Natural Cycles, an app that bills itself as a contraceptive and fertility tracker, has again found itself the target of regulatory investigation due to claims made in its advertisements.
According to the Guardian, the UK’s Advertising Standards Authority has kicked off a formal investigation into the Swedish company after receiving three complaints regarding the app and its paid advertising on Facebook. Specifically, a spokesperson for the group told the publication that the ad’s inclusion of language describing Natural Cycles as a clinically tested contraceptive would require “robust substantiation” before making such a claim.
Cofounded by Dr. Elina Berglund, a nuclear physicist who worked with CERN to find the Higgs Boson particle, and her husband Dr. Raoul Scherwitzl, Natural Cycles is a subscription service that includes an app and a basal thermometer. By taking their temperature in the morning and submitting additional information about their cycle, the app’s algorithm generates insights about the user’s daily fertility. The product is CE certified as a contraceptive in Europe, and raised $30 million in funding last November.
A spokesperson for Natural Cycles told the Guardian that the investigation is in regard to an ad that ran in 2017, and that the company has accepted draft recommendations from the advertising regulator. MobiHealthNews has reached out to the company for confirmation, and will update this story with any response.
Natural Cycles has been in hot water before. Earlier in the year, Södersjukhuset hospital in Stockholm, Sweden reported the system to Sweden’s Medical Products Agency (MPA) after it found that 37 women among 668 had experienced an unplanned pregnancy while using the app. Natural Cycles contested the claims against its effectiveness, noting that these cases translated to a roughly 95 percent success rate, which exceded the 93 percent success rate advertised by the company.
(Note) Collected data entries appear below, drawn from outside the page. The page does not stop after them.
(* ===== verification/ProcessLog.v ===== *)
(** The behaviour log of one process: the BSON parser of lib/cuckoo/common/netlog.py
    and [ParseProcessLog] and [Processes] of modules/processing/behavior.py. *)
From S2P Require Import Prelude Struct Pretty Quarantine.
Open Scope string_scope.
Open Scope list_scope.
Open Scope Z_scope.

(** ** Values and messages *)

(** Argument values: integers, text in UTF-8, binary data, a non-empty array
    of binary strings, and [None]. *)
Inductive bval :=
| BInt (v : Z)
| BText (s : string)
| BBytes (b : list Z)
| BArgv (b : list Z) (l : list (list Z))
| BNone.
#[global] Instance bval_eq_dec : EqDecision bval.
Proof. solve_decision. Defined.

(** A decoded message, with the defaults of [dec.get] filled in. [d_arginfo]
    and [d_args] are the field [args] of an explanation and of a call. *)
Record document := {
  d_type : string; d_I : Z; d_T : Z; d_t : Z; d_R : Z; d_P : Z; d_r : Z;
  d_name : string; d_category : option string;
  d_arginfo : list (string * option string); d_flags_bitmask : bool;
  d_starttime : Z; d_args : list bval; d_aux : list (string * bval) }.

(** The [bson] package, and [datetime.fromtimestamp] for the ticks of a
    [FILETIME] and for seconds, in microseconds. *)
Class bson := {
  bson_decode : list Z -> option document;
  fromfiletime : Z -> res Z;
  fromtimestamp : Z -> res Z }.

Definition MAX_MESSAGE_LENGTH : Z := 20 * 1024 * 1024.

(** The names and the categories of the table of lib/cuckoo/common/logtbl.py. *)
Definition LOGTBL : list (string * string) :=
  [("__process__", "__init__"); ("__thread__", "__init__"); ("NtDeleteFile", "filesystem");
   ("CreateDirectoryW", "filesystem"); ("CreateDirectoryExW", "filesystem");
   ("RemoveDirectoryA", "filesystem"); ("RemoveDirectoryW", "filesystem"); ("FindFirstFileExA", "filesystem");
   ("FindFirstFileExW", "filesystem"); ("DeleteFileA", "filesystem"); ("DeleteFileW", "filesystem");
   ("UnhookWindowsHookEx", "hooking"); ("LdrGetDllHandle", "system"); ("ExitWindowsEx", "system");
   ("IsDebuggerPresent", "system"); ("LookupPrivilegeValueW", "system"); ("NtClose", "system");
   ("URLDownloadToFileW", "network"); ("InternetReadFile", "network"); ("InternetWriteFile", "network");
   ("InternetCloseHandle", "network"); ("DnsQuery_A", "network"); ("DnsQuery_UTF8", "network");
   ("DnsQuery_W", "network"); ("getaddrinfo", "network"); ("GetAddrInfoW", "network");
   ("NtTerminateProcess", "process"); ("ExitProcess", "process"); ("system", "process");
   ("RegOpenKeyExA", "registry"); ("RegOpenKeyExW", "registry"); ("RegDeleteKeyA", "registry");
   ("RegDeleteKeyW", "registry"); ("RegEnumKeyW", "registry"); ("RegDeleteValueA", "registry");
   ("RegDeleteValueW", "registry"); ("RegCloseKey", "registry"); ("NtRenameKey", "registry");
   ("NtEnumerateKey", "registry"); ("NtDeleteKey", "registry"); ("NtDeleteValueKey", "registry");
   ("NtLoadKey", "registry"); ("NtSaveKey", "registry"); ("ControlService", "services");
   ("DeleteService", "services"); ("NtDelayExecution", "system"); ("NtDelayExecution", "system");
   ("WSAStartup", "socket"); ("gethostbyname", "socket"); ("socket", "socket"); ("connect", "socket");
   ("send", "socket"); ("sendto", "socket"); ("recv", "socket"); ("recvfrom", "socket"); ("accept", "socket");
   ("bind", "socket"); ("bind", "socket"); ("setsockopt", "socket"); ("listen", "socket");
   ("select", "socket"); ("ioctlsocket", "socket"); ("closesocket", "socket"); ("shutdown", "socket");
   ("WSARecv", "socket"); ("WSARecvFrom", "socket"); ("WSASend", "socket"); ("WSASendTo", "socket");
   ("WSASocketA", "socket"); ("WSASocketW", "socket"); ("ConnectEx", "socket");
   ("NtOpenMutant", "synchronization"); ("NtGetContextThread", "threading");
   ("NtSetContextThread", "threading"); ("NtResumeThread", "threading"); ("NtTerminateThread", "threading");
   ("ExitThread", "threading"); ("FindWindowA", "windows"); ("FindWindowW", "windows");
   ("FindWindowExA", "windows"); ("FindWindowExA", "windows"); ("FindWindowExW", "windows");
   ("FindWindowExW", "windows"); ("NtCreateFile", "filesystem"); ("NtOpenFile", "filesystem");
   ("NtReadFile", "filesystem"); ("NtWriteFile", "filesystem"); ("NtDeviceIoControlFile", "filesystem");
   ("NtQueryDirectoryFile", "filesystem"); ("NtQueryInformationFile", "filesystem");
   ("NtSetInformationFile", "filesystem"); ("NtOpenDirectoryObject", "filesystem");
   ("NtCreateDirectoryObject", "filesystem"); ("MoveFileWithProgressW", "filesystem");
   ("CopyFileA", "filesystem"); ("CopyFileW", "filesystem"); ("CopyFileExW", "filesystem");
   ("SetWindowsHookExA", "system"); ("SetWindowsHookExW", "system"); ("LdrLoadDll", "system");
   ("LdrGetProcedureAddress", "system"); ("DeviceIoControl", "device"); ("WriteConsoleA", "system");
   ("WriteConsoleW", "system"); ("InternetOpenA", "network"); ("InternetOpenW", "network");
   ("InternetConnectA", "network"); ("InternetConnectW", "network"); ("InternetOpenUrlA", "network");
   ("InternetOpenUrlW", "network"); ("HttpOpenRequestA", "network"); ("HttpOpenRequestW", "network");
   ("HttpSendRequestA", "network"); ("HttpSendRequestW", "network"); ("NtCreateProcess", "process");
   ("NtCreateProcessEx", "process"); ("NtCreateUserProcess", "process"); ("NtOpenProcess", "process");
   ("NtOpenProcess", "process"); ("NtCreateSection", "process"); ("NtOpenSection", "process");
   ("CreateProcessInternalW", "process"); ("ShellExecuteExW", "process");
   ("NtAllocateVirtualMemory", "process"); ("NtReadVirtualMemory", "process");
   ("ReadProcessMemory", "process"); ("NtWriteVirtualMemory", "process"); ("WriteProcessMemory", "process");
   ("NtProtectVirtualMemory", "process"); ("VirtualProtectEx", "process"); ("NtFreeVirtualMemory", "process");
   ("VirtualFreeEx", "process"); ("RegCreateKeyExA", "registry"); ("RegCreateKeyExW", "registry");
   ("RegEnumKeyExA", "registry"); ("RegEnumKeyExW", "registry"); ("RegEnumValueA", "registry");
   ("RegEnumValueA", "registry"); ("RegEnumValueW", "registry"); ("RegEnumValueW", "registry");
   ("RegSetValueExA", "registry"); ("RegSetValueExA", "registry"); ("RegSetValueExW", "registry");
   ("RegSetValueExW", "registry"); ("RegQueryValueExA", "registry"); ("RegQueryValueExA", "registry");
   ("RegQueryValueExW", "registry"); ("RegQueryValueExW", "registry"); ("RegQueryInfoKeyA", "registry");
   ("RegQueryInfoKeyW", "registry"); ("NtCreateKey", "registry"); ("NtOpenKey", "registry");
   ("NtOpenKeyEx", "registry"); ("NtReplaceKey", "registry"); ("NtEnumerateValueKey", "registry");
   ("NtSetValueKey", "registry"); ("NtSetValueKey", "registry"); ("NtQueryValueKey", "registry");
   ("NtQueryValueKey", "registry"); ("NtQueryMultipleValueKey", "registry"); ("NtLoadKey2", "registry");
   ("NtLoadKeyEx", "registry"); ("NtQueryKey", "registry"); ("NtSaveKeyEx", "registry");
   ("OpenSCManagerA", "services"); ("OpenSCManagerW", "services"); ("CreateServiceA", "services");
   ("CreateServiceW", "services"); ("OpenServiceA", "services"); ("OpenServiceW", "services");
   ("StartServiceA", "services"); ("StartServiceW", "services"); ("TransmitFile", "socket");
   ("NtCreateMutant", "synchronization"); ("NtCreateNamedPipeFile", "synchronization");
   ("NtCreateThread", "threading"); ("NtOpenThread", "threading"); ("NtSuspendThread", "threading");
   ("CreateThread", "threading"); ("CreateRemoteThread", "threading"); ("RtlCreateUserThread", "threading");
   ("NtMapViewOfSection", "process"); ("GetSystemMetrics", "misc"); ("GetCursorPos", "misc");
   ("REGISTRY_OPEN_KEY", "registry"); ("REGISTRY_DELETE_KEY", "registry");
   ("REGISTRY_VALUE_KEY_SET", "registry"); ("REGISTRY_VALUE_KEY_DELETE", "registry");
   ("REGISTRY_KEY_RENAME", "registry"); ("REGISTRY_ENUMERATE_KEY", "registry");
   ("REGISTRY_ENUMERATE_VALUE_KEY", "registry"); ("REGISTRY_QUERY_KEY", "registry");
   ("REGISTRY_QUERY_VALUE_KEY", "registry"); ("REGISTRY_CREATE_KEY", "registry"); ("LOAD_DRIVER", "system");
   ("ZwOpenProcess", "process"); ("ZwOpenThread", "threading"); ("ZwQuerySystemInformation", "process");
   ("ZwWriteVirtualMemory", "process"); ("ZwDebugActiveProcess", "process"); ("ZwCreateProcess", "process");
   ("ZwCreateProcessEx", "process"); ("ZwQueueApcThread", "threading"); ("ZwCreateThread", "threading");
   ("ZwCreateThreadEx", "threading"); ("NtMapViewOfSection", "process"); ("ZwSetContextThread", "threading");
   ("ZwSystemDebugControl", "process"); ("ZwCreateFile", "filesystem"); ("ZwOpenFile", "filesystem");
   ("ZwReadFile", "filesystem"); ("ZwWriteFile", "filesystem"); ("ZwDeleteFile", "filesystem");
   ("ZwClose (FILE_DELETE_ON_CLOSE)", "filesystem"); ("ZwSetInformationFile (Delete)", "filesystem");
   ("ZwSetInformationFile (Rename)", "filesystem"); ("ZwQueryInformationFile", "filesystem");
   ("ZwCreateMutant", "synchronization"); ("ZwDeviceIoControlFile", "system");
   ("ZwTerminateProcess", "process"); ("ZwDelayExecution", "system"); ("ZwQueryAttributesFile", "filesystem");
   ("ZwReadVirtualMemory", "process"); ("ZwResumeThread", "threading"); ("ZwCreateSection", "process");
   ("ZwUserCallOneParam", "system"); ("ZwUserCallNoParam", "system"); ("ZwLoadDriver", "system");
   ("ZwCreateUserProcess", "process")].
This investigation was exasperated just a few weeks later when the company released an erroneous announcement that the MPA had closed all individual reports related to the cases cited by Södersjukhuset hospital. Hours later, The Verge reported that the MPA has only concluded the first step of its investigation, and had decided “to escalate the ongoing market surveillance investigation to review parts of the documentation that was compiled as a justification for the CE mark certification.” MPA’s investigation is currently ongoing.